1. Participation in the "Annual Quail Hunt with Governor Perry at one of Texas premier ranches";
2. Private luncheons at the Governor's Mansion;
3. A seat on the "Governor's Advisory Committee";
4. An invitation to Perry's "business briefing";
5. The opportunity to "provide recommendations on the implementation and expenditure of funds";
6. VIP trips to high-profile events such as the Super Bowl, with "red carpet treatment" including "limousine transportation, four star hotel accommodations, reception on arrival with local and state leadership, box seats for the event, personalized clothing (jackets, etc.) for each guest, gifts, etc."
Republicans used to blast Bill Clinton for "renting out the Lincoln Bedroom." Perry is renting out the whole Texas Governor's Mansion. Perry is selling out the state and the governorship.
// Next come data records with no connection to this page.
(** * taupy/tau.py: the [Arrivals] container and the [TauPyModel] facade

    A shallow embedding of [src/taupy/tau.py]:

    - [Arrivals], the [list] subclass with its [__str__] and [__repr__];
    - [TauPyModel.__init__], the load / build / reload protocol;
    - [get_travel_time], [get_pierce_points], [get_ray_paths];
    - [create_taup_model].

    The collaborators imported at the top of the module ([load],
    [TauP_Create.main], the three engine classes) are not part of the
    file; they are section variables acting on an abstract world.  Every
    call the facade makes to one of them is recorded in a log, so that
    "how many times" and "with which arguments" are statements about
    lists of events. *)

From Stdlib Require Import List String Ascii Bool Arith Lia ZArith.
From Stdlib Require Import Numbers.DecimalString.
From Stdlib Require Numbers.DecimalNat.
Import ListNotations.

Local Open Scope list_scope.
Local Open Scope string_scope.

Set Implicit Arguments.

(* ------------------------------------------------------------------ *)
(** ** Python built-ins used by the module *)

Module Py.

(** The two control characters of the format string of [__str__]. *)
Definition NL : string := String (ascii_of_nat 10) EmptyString.
Definition TAB : string := String (ascii_of_nat 9) EmptyString.

(** [str(n)] for a non-negative [int], as produced by [len]. *)
Definition str_of_int (n : nat) : string :=
  NilEmpty.string_of_uint (Nat.to_uint n).

(** [sep.join(parts)]. *)
Definition join (sep : string) (parts : list string) : string :=
  String.concat sep parts.

(** [sub in s] on [str]: substring test. *)
Fixpoint contains (sub s : string) : bool :=
  if String.prefix sub s then true
  else match s with
       | EmptyString => false
       | String _ s' => contains sub s'
       end.

(** [list.extend(self, iterable)]: the elements of the iterable are
    appended one after the other. *)
Definition extend {A : Type} (self iterable : list A) : list A :=
  fold_left (fun acc x => (acc ++ [x])%list) iterable self.

(** [os.path.join(a, b)] (posix). *)
Definition starts_with_slash (s : string) : bool :=
  match s with
  | String c _ => Ascii.eqb c "/"
  | EmptyString => false
  end.

Fixpoint ends_with_slash (s : string) : bool :=
  match s with
  | EmptyString => false
  | String c EmptyString => Ascii.eqb c "/"
  | String _ s' => ends_with_slash s'
  end.

Definition path_join (a b : string) : string :=
  if starts_with_slash b then b
  else if (String.eqb a "" || ends_with_slash a)%bool then a ++ b
  else a ++ "/" ++ b.

(** Exceptions.  [except FileNotFoundError] selects the instances of
    that class; every other exception is kept with its class name. *)
Inductive exn : Type :=
| FileNotFoundError (msg : string)
| OtherError (cls msg : string).

Definition is_FileNotFoundError (e : exn) : bool :=
  match e with
  | FileNotFoundError _ => true
  | OtherError _ _ => false
  end.

(** What every object offers to [str()] and [repr()]. *)
Class Display (A : Type) : Type :=
  { str : A -> string;
    repr : A -> string }.

End Py.

(* ------------------------------------------------------------------ *)
(** ** class Arrivals(list) *)

Section ArrivalsClass.

Context {Arrival : Type} `{Py.Display Arrival}.

(** An [Arrivals] object is its list of elements. *)
Definition Arrivals : Type := list Arrival.

(** [__init__]: [super().__init__()] gives the empty list, which is
    then extended with the argument. *)
Definition Arrivals_init (arrivals : list Arrival) : Arrivals :=
  let self : Arrivals := [] in
  Py.extend self arrivals.

(** [__str__]:
    ["{count} arrivals\n\t{arrivals}".format(count=len(self),
       arrivals="\n\t".join([str(_i) for _i in self]))]. *)
Definition Arrivals_str (self : Arrivals) : string :=
  let count := Py.str_of_int (List.length self) in
  let arrivals := Py.join (Py.NL ++ Py.TAB) (map Py.str self) in
  count ++ " arrivals" ++ Py.NL ++ Py.TAB ++ arrivals.

(** [__repr__]: ["[%s]" % (", ".join([repr(_i) for _i in self]))]. *)
Definition Arrivals_repr (self : Arrivals) : string :=
  "[" ++ Py.join ", " (map Py.repr self) ++ "]".

End ArrivalsClass.

Arguments Arrivals Arrival : clear implicits.

(* ------------------------------------------------------------------ *)
(** ** class TauPyModel *)

(** Outcome of a call: a value, or a raised exception. *)
Inductive result (A : Type) : Type :=
| Ok (a : A)
| Raise (e : Py.exn).

Arguments Ok {A} a.
Arguments Raise {A} e.

Section Facade.

(** The world the collaborators act on (the model directory, the
    console of the engines), the loaded tau model, the numbers given
    as depth, distance and coordinates, and the arrival records. *)
Variables World TauModel Num Arrival : Type.

(** [self.model.sMod.vMod.modelName]. *)
Variable modelName : TauModel -> string.

(** [os.path.dirname(os.path.abspath(inspect.getfile(
    inspect.currentframe())))]: the directory of the module. *)
Variable module_dir : string.

(** Arguments of [TauP_Time(phase_list, modelName, depth, degrees,
    coordinate_list)]. *)
Record TimeArgs : Type :=
  { time_phase_list : list string;
    time_modelName : string;
    time_depth : Num;
    time_degrees : option Num;
    time_coordinate_list : option (list Num) }.

(** Arguments of [TauP_Pierce(phase_list, modelName, depth, degrees)]
    and of [TauP_Path(...)]. *)
Record DistArgs : Type :=
  { dist_phase_list : list string;
    dist_modelName : string;
    dist_depth : Num;
    dist_degrees : Num }.

(** An engine class: its constructor, its [run(print_output)] method,
    which updates the engine object, and its [arrivals] attribute. *)
Record EngineClass (Args : Type) : Type :=
  { Engine : Type;
    new : Args -> World -> result Engine * World;
    run : Engine -> bool -> World -> result Engine * World;
    arrivals : Engine -> list Arrival }.

(** The names imported at the top of the module. *)
Variable load_ext : string -> string -> bool -> World -> result TauModel * World.
Variable TauP_Create_main_ext : string -> string -> World -> result unit * World.
Variable TauP_Time : EngineClass TimeArgs.
Variable TauP_Pierce : EngineClass DistArgs.
Variable TauP_Path : EngineClass DistArgs.

(** What the facade does to its surroundings, in program order. *)
Inductive Event : Type :=
| EvLoad (model path : string) (verbose : bool)
| EvPrint (line : string)
| EvCreate (model_file_name output_dir : string)
| EvTime (args : TimeArgs)
| EvPierce (args : DistArgs)
| EvPath (args : DistArgs)
| EvRun (print_output : bool).

Record State : Type :=
  { world : World;
    log : list Event }.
Those who ladle out the money get influence and access in return; those who don't get cut out of the process.
Of course, the governor says his new private slush fund is to help him promote "economic development." But just this spring, the Legislature already created a $295 million public fund to "promote economic development." It's obvious that the real purpose of this private fund is a process called "Rick Perry development." It will seal the deal between Perry and the special interests who pay his way. As shotguns bark and the quail fall, there'll be lots of hearty discussions of special tax breaks, government subsidies and pollution control rollbacks -- you name it.
Perry has a long history of heavy-handed fund-raising. He has repeatedly been criticized by government watchdog groups for his overly aggressive money grubbing. This is one more example of how Perry crosses the line.
I have always vigorously supported job creation and economic development for working Texans. History has proved, however, that corporate slush funds and handouts are not the way to do it. Cozy insider deals are not the way to do it. Quail hunts with the governor will not create good jobs for Texans. That's not free enterprise -- it's crony capitalism.
This year, the Republican-led Legislature cut billions of dollars from education in Texas. It kicked 500,000 kids out of insured health care. It cut back on textbooks and parks and aid to elderly shut-ins.
But don't worry: The governor and his platinum contributors will be getting together in the skyboxes and at the quail hunts; and I'm sure that's what they'll be talking about.
Dunnam, of Waco, is a chairman of the House Democratic Caucus.